Début février, le mouvement fléchit. Certains ouvriers reprennent leur poste[18].

Enfin, le 16 février 1923, La Vie ouvrière titre « La victoire de Bourgoin ». « Une réunion à Jallieu sous la présidence du sous-préfet de La Tour-du-Pin un accord est enfin intervenu entre les délégués du comité de grève et ceux des administrateurs de la société Diederichs. »

La réunion finale de grève se termine par le chant de l’Internationale. Le syndicat des métallurgistes de Bourgoin qui jusqu’ici était autonome décide d’adhérer à la CGTU.

On ne connaît pas les termes précis de l’accord. Mais on voit que les salaires à la pièce fixés avant la grève sont maintenus et que les contrôleurs n’ont pas été renvoyés. Par ailleurs, seulement deux ouvriers sur les quatre initialement renvoyés ont retrouvé leur emploi. La réintégration des salariés est progressive. Il reste que 200 grévistes ont trouvé un emploi ailleurs. Le mouvement se soldera également par la mise à pied du directeur technique et d’un employé du bureau d’étude.

Cette grève éprouvante pour le personnel a dû l’être également pour la famille Diederichs. Elle aura marqué les esprits et les rapports entre la direction et son personnel s’en sont certainement trouvés modifiés. Cependant, on peut penser que le carnet de commandes bien fourni de mois suivants a permis une transition plus apaisée.

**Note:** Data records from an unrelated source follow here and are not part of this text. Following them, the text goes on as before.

(** The three actions: why it was refused, if it was. [runner]: why the task of a
    generation gave no answer of its own - one is running, it could not be started - if
    it did not. *)
Definition postGenerate (runner : option bytes) (rnd body serverIp : bytes) (now : Z) (storage : CertStorage) (w : World) : option bytes * World :=
  let security := getSecurity (nvs w) in
  let name := orElse (Security.certName security) (jsonGetStr body (lit "name")) in
  match runner with
  | Some detail => (Some detail, w)
  | None =>
      let '(detail, v) := generate errnoText storage name serverIp (jsonGetInt body (lit "years") kValidityYears) now rnd (fs w) in
      let w := set_fs v w in
      match detail with
      | Some detail => (Some detail, w)
      | None => (None, if bytes_eqb name (Security.certName security) then w else storeSecurity (with_name name security) w)
      end
  end.

Definition postDelete (storage : CertStorage) (w : World) : option bytes * World :=
  let '(detail, v) := erase errnoText storage (fs w) in (detail, set_fs v w).

Definition postStorage (body : bytes) (from : CertStorage) (w : World) : option bytes * World :=
  match certStorageFromName (jsonGetStr body (lit "storage")) with
  | None => (Some (lit "unknown storage volume"), w)
  | Some target =>
      if bool_decide (target = from) then (None, w)
      else
        let copy := jsonGetBool body (lit "copy") false in
        let '(detail, v) := if copy && pairPresentIn from (fs w) && negb (pairPresentIn target (fs w))
                            then copyTo errnoText from target (fs w) else (None, fs w) in
        let w := set_fs v w in
        match detail with
        | Some detail => (Some detail, w)
        | None => let w := set_storage target w in (None, storeSecurity (with_storage target (getSecurity (nvs w))) w)
        end
  end.

Definition certAction (runner : option bytes) (rnd body serverIp : bytes) (now : Z) (storage : CertStorage) (w : World) : option bytes * World :=
  let action := jsonGetStr body (lit "action") in
  if bytes_eqb action (lit "generate") then postGenerate runner rnd body serverIp now storage w
  else if bytes_eqb action (lit "delete") then postDelete storage w
  else if bytes_eqb action (lit "storage") then postStorage body storage w
  else (Some (lit "unknown action"), w).
(* ===== verification/SettingsApi.v ===== *)
(** * The settings pages of the REST interface ([src/web/RestApi.cpp])

    The handlers that show a section of the settings, take it back, and bring the running
    services in line: DHCP with its two lists, DNS, time, general, SSH, files, and the
    reset of all of them.  What they store goes to [Settings] and [ConfigBlobs]; what they
    ask of the services is the list of calls they make. *)
From stdpp Require Import gmap.
From S2P Require Import Prelude Text AllowedList DnsServer Autosave LogFile LogTask NtpWire Json Settings ConfigBlobs.
From S2P Require Import HostsApi PosixFiles Md5 CacheJob Certificates HttpsServer CertificateApi JsonScan.
Import AutosavePeriod AutoUpdatePlan.
#[local] Open Scope Z_scope.
#[local] Abbreviation run := Prelude.run.

#[local] Existing Instances StaticBindings.bindingBlob StaticBindings.bindingBlobLaws LocalHosts.hostBlob LocalHosts.hostBlobLaws.

(** ** The lists among the settings *)

Module Lists.
Import Config ConfigKeys.

Definition kMaxAllowedBytes : nat := 1024.

Section Ops.
Context {S : Type} `{Nvs S}.

Definition getStaticBindings (s : S) : list StaticBindings.StaticBinding := StaticBindings.getStaticBindings (readBlob KEY_DHCP_BINDINGS s).
Definition getLocalHosts (s : S) : list DnsServer.HostEntry := LocalHosts.getLocalHosts (readBlob KEY_DNS_HOSTS s).
Definition getAllowedComputers (s : S) : bytes := default [] (readBlob KEY_DHCP_ALLOWED s).

(** An empty list has no key; a list over its limit is refused. *)
Definition setListBlob {A} `{BlobEntry A} (key : bytes) (max : nat) (l : list A) (s : S) : bool * S :=
  if bool_decide (l = []) then eraseKey key s
  else let text := blobText l in if (max <? length text)%nat then (false, s) else writeBlob key text s.

Definition setStaticBindings : list StaticBindings.StaticBinding → S → bool * S := setListBlob KEY_DHCP_BINDINGS StaticBindings.kMaxBindingsBytes.
Definition setLocalHosts : list DnsServer.HostEntry → S → bool * S := setListBlob KEY_DNS_HOSTS LocalHosts.kMaxLocalHostsBytes.
Definition setAllowedComputers (text : bytes) (s : S) : bool * S :=
  if bool_decide (text = []) then eraseKey KEY_DHCP_ALLOWED s
  else if (kMaxAllowedBytes <? length text)%nat then (false, s) else writeBlob KEY_DHCP_ALLOWED text s.

End Ops.

End Lists.

Module SettingsApi.
Import JsonRead JsonScan CertificateApi(orElse) Lists ConfigKeys.
Module Dhcp := Config.Dhcp.
Module Dns := Config.Dns.
Module Time := Config.Time.
Module Files := Config.Files.
Module Ssh := Config.Ssh.
Module DeviceLog := Config.DeviceLog.
Module Security := Config.Security.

Je reviendrai sur cet épisode qui figurera dans mon prochain livre entièrement consacré à la Maison Diederichs.


[1] Inflation à deux chiffres depuis 1915, dépassant les 20 % en 1917 jusqu’à avoisiner les 40 % en 1921. [2] Autorisés depuis 1884 : Droit syndical Waldeck-Rousseau, libéral, sous le gouvernement Gambetta conservateur. [3] La Vie ouvrière du 5 janvier 1923, revue nationale bimensuelle, consultation en ligne sur Retronews, site de presse de la BnF. [4] La Vie ouvrière, ibid. [5] Diederichs : une entreprise, une famille, Jérôme Rojon, Rapport de maîtrise d’Histoire, 1995-1996, Université Lumière Lyon II, sous la direction de Serge Chassagne. [6] Fils de Théophile II (3e génération des Diederichs à Bourgoin). [7] L’Humanité du 8 janvier 1923, Gallica, bibliothèque numérique de la BnF. [8] La Vie ouvrière, ibid [9] Ou non-grévistes ; terme qui prendra un sens péjoratif désignant les « traitres ». [10] Fermeture temporaire de l’entreprise à l’initiative de l’employeur en cas de grève. [11] La Vie ouvrière du 11 janvier 1923 [12] Le Travailleur des Savoie et d’Isère du 3 février 1923 [13] La Vie ouvrière du 19 janvier 1923 [14] La Vie ouvrière, Ibid [15] La Vie ouvrière du 2 février 1923 [16] Archives de l’Isère cote 166 M20 : rapport du commissaire de police [17] La Vie ouvrière du 9 février 1923 [18] Archives de l’Isère cote 166 M20 : rapport du commissaire de police. Sur 800 grévistes mentionnés depuis le début de la grève, 80 ont cédé.










[1] Diederichs est un fabricant de métiers à tisser.